#### WHAT TO PRODUCE:
Across these entries, report how many lines include the string "when", with nothing but the number.

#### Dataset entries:
# # #

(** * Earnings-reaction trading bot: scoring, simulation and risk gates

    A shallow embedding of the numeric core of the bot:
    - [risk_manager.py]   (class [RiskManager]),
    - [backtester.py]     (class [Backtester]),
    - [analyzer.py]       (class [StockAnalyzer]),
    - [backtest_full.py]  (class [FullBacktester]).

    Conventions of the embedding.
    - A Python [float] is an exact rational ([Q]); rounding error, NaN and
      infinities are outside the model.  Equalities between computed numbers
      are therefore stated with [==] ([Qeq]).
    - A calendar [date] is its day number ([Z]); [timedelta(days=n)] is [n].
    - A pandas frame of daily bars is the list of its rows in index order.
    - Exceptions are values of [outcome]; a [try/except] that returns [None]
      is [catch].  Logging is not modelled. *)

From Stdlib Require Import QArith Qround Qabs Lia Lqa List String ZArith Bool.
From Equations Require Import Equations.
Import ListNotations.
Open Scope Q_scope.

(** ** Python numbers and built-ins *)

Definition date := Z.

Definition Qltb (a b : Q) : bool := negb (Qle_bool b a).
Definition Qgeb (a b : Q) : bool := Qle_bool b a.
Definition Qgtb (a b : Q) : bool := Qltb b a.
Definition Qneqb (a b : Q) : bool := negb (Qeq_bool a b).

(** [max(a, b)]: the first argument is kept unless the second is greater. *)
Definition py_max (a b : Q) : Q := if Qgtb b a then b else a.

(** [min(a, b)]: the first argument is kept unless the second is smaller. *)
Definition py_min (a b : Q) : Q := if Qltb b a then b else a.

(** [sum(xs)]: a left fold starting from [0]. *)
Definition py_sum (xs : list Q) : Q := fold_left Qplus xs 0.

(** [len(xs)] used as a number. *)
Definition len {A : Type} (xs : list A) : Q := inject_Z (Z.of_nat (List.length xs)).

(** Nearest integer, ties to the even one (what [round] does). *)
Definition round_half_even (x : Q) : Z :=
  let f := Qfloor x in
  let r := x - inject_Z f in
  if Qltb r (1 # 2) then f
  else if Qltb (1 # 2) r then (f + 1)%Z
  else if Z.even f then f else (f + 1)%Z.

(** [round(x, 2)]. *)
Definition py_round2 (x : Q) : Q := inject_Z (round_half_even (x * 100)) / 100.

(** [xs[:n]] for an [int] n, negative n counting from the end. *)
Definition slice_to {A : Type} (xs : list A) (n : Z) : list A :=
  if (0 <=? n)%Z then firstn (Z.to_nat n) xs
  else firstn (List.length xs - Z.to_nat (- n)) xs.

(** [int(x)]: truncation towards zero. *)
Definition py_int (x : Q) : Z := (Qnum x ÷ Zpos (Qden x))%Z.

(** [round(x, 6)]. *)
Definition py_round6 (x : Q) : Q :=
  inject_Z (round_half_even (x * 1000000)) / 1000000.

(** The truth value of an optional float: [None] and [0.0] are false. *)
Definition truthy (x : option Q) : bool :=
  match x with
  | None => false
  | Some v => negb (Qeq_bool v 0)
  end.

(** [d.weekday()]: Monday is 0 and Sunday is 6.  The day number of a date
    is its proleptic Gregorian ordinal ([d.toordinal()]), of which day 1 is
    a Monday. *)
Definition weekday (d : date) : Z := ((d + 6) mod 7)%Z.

# # #

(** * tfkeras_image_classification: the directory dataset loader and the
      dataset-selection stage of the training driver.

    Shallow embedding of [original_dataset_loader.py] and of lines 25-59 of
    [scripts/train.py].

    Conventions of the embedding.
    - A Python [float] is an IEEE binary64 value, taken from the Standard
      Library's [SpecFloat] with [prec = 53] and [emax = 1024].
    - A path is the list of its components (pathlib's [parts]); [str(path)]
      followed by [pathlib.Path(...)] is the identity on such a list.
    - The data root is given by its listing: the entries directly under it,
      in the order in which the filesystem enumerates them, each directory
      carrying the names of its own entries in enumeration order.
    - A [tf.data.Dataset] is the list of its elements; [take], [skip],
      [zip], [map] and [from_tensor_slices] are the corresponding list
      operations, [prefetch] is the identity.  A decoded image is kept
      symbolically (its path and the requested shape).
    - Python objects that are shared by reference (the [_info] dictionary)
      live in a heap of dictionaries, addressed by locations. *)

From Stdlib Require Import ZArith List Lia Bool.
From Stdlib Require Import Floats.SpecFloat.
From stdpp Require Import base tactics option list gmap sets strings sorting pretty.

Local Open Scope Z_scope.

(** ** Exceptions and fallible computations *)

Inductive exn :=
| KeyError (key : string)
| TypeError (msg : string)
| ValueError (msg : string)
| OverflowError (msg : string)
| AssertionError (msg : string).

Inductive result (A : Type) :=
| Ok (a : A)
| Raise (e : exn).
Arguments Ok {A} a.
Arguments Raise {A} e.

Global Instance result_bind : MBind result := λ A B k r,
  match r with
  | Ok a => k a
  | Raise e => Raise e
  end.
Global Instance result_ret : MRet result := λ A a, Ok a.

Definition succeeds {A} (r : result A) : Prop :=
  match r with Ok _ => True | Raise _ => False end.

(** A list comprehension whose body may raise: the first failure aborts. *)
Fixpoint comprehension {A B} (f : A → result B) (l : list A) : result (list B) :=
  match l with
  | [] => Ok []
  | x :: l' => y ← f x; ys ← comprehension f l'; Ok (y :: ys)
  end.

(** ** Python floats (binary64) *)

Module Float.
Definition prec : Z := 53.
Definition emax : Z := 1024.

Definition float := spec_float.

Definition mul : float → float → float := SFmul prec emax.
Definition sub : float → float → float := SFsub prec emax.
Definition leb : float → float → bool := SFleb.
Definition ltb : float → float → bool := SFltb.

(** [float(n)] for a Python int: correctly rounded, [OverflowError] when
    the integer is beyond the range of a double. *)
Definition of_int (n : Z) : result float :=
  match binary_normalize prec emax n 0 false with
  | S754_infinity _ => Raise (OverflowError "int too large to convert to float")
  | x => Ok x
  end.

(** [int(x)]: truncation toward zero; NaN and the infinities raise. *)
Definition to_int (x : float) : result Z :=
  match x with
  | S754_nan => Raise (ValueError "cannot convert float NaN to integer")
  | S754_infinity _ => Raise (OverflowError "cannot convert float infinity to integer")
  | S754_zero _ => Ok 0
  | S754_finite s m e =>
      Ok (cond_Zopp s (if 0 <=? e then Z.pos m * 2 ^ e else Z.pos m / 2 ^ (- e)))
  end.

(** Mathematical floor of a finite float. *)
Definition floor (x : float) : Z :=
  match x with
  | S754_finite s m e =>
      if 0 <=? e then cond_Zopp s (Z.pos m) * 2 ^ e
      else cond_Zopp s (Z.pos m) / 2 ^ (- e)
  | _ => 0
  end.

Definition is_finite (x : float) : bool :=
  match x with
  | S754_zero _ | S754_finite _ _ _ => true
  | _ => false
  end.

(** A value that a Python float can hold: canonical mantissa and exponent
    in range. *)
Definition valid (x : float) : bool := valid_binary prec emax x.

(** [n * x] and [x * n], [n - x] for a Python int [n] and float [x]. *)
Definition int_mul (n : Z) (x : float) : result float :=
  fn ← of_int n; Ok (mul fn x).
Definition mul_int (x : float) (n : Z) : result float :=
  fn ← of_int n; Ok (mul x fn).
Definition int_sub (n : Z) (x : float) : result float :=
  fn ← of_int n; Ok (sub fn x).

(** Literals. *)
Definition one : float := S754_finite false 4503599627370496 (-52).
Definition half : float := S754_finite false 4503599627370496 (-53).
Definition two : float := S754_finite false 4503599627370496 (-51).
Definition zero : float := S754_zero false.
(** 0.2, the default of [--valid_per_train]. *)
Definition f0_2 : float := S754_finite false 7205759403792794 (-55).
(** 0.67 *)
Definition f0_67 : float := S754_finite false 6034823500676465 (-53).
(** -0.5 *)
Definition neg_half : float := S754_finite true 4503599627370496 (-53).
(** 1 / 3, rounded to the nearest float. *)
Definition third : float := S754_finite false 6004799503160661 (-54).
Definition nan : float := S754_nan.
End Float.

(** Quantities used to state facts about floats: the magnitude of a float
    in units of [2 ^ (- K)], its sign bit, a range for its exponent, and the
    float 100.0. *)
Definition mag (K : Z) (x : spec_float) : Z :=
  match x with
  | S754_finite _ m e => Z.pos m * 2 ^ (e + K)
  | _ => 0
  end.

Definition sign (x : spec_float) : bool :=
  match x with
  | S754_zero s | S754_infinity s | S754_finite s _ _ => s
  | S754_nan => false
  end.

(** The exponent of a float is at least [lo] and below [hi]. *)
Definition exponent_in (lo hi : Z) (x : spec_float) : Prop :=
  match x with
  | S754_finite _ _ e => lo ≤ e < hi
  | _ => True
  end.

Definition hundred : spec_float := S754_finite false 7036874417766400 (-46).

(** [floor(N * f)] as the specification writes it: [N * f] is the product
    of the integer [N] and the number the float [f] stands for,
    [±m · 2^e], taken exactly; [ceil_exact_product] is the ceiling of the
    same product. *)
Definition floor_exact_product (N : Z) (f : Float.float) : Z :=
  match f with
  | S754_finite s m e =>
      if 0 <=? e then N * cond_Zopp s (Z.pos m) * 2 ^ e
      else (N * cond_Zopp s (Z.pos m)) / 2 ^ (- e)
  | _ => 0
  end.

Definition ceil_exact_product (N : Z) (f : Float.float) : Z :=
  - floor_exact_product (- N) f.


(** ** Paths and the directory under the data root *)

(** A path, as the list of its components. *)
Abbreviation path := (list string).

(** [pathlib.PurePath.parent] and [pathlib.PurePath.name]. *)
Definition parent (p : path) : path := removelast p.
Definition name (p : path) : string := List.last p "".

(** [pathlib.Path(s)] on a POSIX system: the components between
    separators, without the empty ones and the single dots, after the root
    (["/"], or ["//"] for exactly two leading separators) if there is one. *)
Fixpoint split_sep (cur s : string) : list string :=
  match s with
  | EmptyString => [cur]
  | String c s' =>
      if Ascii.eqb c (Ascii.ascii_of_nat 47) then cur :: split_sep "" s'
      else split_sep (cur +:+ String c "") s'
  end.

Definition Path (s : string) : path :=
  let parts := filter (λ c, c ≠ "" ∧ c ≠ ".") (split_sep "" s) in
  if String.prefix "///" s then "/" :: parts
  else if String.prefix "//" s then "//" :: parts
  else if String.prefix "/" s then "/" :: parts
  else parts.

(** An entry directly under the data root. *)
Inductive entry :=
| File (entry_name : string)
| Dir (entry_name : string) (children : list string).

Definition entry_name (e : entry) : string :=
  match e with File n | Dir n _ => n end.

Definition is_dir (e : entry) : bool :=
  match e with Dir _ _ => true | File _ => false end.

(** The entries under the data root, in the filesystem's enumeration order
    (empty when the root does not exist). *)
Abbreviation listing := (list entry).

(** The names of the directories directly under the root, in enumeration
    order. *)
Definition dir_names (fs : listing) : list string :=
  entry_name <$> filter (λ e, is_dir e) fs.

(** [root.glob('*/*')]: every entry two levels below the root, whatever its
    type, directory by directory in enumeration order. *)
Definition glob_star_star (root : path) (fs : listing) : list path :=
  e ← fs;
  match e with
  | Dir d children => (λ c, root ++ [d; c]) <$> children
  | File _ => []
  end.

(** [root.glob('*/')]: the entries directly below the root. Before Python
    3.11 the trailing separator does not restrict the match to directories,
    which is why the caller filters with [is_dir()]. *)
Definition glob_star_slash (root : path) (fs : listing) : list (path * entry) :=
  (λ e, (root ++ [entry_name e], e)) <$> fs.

# # #

#### SOLUTION FOR THIS TASK:
2